------ MATERIAL SUPPLIED

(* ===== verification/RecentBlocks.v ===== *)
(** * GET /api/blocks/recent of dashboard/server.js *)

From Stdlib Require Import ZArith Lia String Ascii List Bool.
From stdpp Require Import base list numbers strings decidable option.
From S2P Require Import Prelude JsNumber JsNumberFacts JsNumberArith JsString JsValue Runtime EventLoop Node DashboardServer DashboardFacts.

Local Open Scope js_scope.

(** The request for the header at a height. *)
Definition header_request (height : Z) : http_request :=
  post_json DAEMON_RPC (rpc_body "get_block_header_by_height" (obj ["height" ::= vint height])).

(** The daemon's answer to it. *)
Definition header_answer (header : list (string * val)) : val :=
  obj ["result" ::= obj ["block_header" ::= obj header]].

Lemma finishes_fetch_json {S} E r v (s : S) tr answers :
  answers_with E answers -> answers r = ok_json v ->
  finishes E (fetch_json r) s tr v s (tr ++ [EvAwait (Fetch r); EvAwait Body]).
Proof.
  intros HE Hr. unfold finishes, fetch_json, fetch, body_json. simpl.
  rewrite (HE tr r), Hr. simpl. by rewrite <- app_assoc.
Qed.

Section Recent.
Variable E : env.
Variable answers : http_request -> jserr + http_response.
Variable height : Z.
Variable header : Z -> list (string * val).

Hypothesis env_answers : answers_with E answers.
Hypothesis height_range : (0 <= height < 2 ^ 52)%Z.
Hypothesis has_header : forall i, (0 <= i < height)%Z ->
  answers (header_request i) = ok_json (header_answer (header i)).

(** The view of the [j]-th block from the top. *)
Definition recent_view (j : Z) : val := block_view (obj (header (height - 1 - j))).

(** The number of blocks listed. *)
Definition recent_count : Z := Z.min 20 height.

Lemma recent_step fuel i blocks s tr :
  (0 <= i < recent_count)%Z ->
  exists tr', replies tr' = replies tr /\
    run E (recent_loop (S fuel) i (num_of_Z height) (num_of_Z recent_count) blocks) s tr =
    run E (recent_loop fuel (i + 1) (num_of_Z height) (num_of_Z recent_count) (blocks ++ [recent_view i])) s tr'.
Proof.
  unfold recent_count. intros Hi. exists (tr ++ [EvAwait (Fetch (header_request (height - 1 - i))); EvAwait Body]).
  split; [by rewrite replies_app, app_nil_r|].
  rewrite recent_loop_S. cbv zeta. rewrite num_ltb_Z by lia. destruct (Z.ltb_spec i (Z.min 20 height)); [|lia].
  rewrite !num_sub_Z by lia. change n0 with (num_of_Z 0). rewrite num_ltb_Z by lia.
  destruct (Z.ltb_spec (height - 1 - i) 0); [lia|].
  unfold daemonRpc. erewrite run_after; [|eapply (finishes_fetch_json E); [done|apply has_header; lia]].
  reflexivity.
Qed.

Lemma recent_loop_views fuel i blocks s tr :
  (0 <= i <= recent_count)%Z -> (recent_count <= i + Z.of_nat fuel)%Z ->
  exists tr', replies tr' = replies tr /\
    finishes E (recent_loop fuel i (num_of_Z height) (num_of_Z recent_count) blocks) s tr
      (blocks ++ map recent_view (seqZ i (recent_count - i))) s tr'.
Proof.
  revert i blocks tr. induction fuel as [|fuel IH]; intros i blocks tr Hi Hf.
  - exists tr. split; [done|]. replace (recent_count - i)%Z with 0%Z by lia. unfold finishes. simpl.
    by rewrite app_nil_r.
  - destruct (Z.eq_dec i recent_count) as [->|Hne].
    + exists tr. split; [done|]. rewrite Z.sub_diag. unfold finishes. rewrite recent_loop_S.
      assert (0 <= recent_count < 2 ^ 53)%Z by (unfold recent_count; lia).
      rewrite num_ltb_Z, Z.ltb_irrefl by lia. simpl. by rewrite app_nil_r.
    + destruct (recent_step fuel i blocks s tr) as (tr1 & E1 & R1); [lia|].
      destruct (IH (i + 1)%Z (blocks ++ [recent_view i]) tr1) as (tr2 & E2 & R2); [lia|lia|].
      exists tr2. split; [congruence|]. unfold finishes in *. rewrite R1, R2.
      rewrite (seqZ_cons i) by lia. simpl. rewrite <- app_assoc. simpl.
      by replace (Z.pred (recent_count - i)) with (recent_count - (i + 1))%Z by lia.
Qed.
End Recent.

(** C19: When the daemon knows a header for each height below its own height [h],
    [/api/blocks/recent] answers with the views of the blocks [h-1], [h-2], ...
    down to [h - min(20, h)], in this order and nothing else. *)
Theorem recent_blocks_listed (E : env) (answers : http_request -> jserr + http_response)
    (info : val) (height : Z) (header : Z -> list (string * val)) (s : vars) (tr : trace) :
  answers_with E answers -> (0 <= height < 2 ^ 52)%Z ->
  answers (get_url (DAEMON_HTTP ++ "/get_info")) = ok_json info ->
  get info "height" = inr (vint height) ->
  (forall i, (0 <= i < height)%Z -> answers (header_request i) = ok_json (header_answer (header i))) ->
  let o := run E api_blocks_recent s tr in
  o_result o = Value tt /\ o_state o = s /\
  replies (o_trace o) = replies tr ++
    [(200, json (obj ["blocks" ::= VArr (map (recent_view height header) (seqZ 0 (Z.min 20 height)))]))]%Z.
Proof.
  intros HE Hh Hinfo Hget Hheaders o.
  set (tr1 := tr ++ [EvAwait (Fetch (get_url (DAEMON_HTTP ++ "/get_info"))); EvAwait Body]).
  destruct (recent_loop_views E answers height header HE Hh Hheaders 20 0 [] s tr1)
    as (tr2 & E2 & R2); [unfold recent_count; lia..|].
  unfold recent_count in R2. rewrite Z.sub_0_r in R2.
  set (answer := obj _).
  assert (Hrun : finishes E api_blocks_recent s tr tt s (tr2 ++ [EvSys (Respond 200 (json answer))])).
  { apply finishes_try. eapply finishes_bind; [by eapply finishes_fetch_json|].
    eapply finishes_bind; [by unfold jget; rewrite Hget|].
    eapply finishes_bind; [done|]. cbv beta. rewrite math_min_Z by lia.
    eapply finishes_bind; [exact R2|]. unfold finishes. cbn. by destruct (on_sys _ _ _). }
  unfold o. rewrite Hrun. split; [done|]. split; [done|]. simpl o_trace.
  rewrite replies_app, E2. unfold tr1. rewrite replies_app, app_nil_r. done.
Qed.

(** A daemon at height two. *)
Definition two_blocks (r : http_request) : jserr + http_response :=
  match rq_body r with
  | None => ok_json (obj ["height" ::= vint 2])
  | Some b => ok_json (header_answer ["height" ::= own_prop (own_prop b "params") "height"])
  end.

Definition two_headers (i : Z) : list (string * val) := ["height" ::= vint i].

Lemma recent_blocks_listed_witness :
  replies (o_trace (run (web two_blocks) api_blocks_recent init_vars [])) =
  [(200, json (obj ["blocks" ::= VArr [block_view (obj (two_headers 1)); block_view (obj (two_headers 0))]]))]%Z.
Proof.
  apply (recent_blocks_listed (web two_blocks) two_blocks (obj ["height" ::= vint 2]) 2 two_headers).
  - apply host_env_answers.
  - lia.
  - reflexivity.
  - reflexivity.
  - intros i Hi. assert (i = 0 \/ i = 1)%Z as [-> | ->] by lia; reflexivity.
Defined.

------------

#### YOUR TASK
The lines to copy run from the first line of the entries to the line containing "split; [by rewrite"; copy them exactly and output nothing else.

#### SOLUTION FOR THIS PROBLEM
(* ===== verification/RecentBlocks.v ===== *)
(** * GET /api/blocks/recent of dashboard/server.js *)

From Stdlib Require Import ZArith Lia String Ascii List Bool.
From stdpp Require Import base list numbers strings decidable option.
From S2P Require Import Prelude JsNumber JsNumberFacts JsNumberArith JsString JsValue Runtime EventLoop Node DashboardServer DashboardFacts.

Local Open Scope js_scope.

(** The request for the header at a height. *)
Definition header_request (height : Z) : http_request :=
  post_json DAEMON_RPC (rpc_body "get_block_header_by_height" (obj ["height" ::= vint height])).

(** The daemon's answer to it. *)
Definition header_answer (header : list (string * val)) : val :=
  obj ["result" ::= obj ["block_header" ::= obj header]].

Lemma finishes_fetch_json {S} E r v (s : S) tr answers :
  answers_with E answers -> answers r = ok_json v ->
  finishes E (fetch_json r) s tr v s (tr ++ [EvAwait (Fetch r); EvAwait Body]).
Proof.
  intros HE Hr. unfold finishes, fetch_json, fetch, body_json. simpl.
  rewrite (HE tr r), Hr. simpl. by rewrite <- app_assoc.
Qed.

Section Recent.
Variable E : env.
Variable answers : http_request -> jserr + http_response.
Variable height : Z.
Variable header : Z -> list (string * val).

Hypothesis env_answers : answers_with E answers.
Hypothesis height_range : (0 <= height < 2 ^ 52)%Z.
Hypothesis has_header : forall i, (0 <= i < height)%Z ->
  answers (header_request i) = ok_json (header_answer (header i)).

(** The view of the [j]-th block from the top. *)
Definition recent_view (j : Z) : val := block_view (obj (header (height - 1 - j))).

(** The number of blocks listed. *)
Definition recent_count : Z := Z.min 20 height.

Lemma recent_step fuel i blocks s tr :
  (0 <= i < recent_count)%Z ->
  exists tr', replies tr' = replies tr /\
    run E (recent_loop (S fuel) i (num_of_Z height) (num_of_Z recent_count) blocks) s tr =
    run E (recent_loop fuel (i + 1) (num_of_Z height) (num_of_Z recent_count) (blocks ++ [recent_view i])) s tr'.
Proof.
  unfold recent_count. intros Hi. exists (tr ++ [EvAwait (Fetch (header_request (height - 1 - i))); EvAwait Body]).
  split; [by rewrite replies_app, app_nil_r|].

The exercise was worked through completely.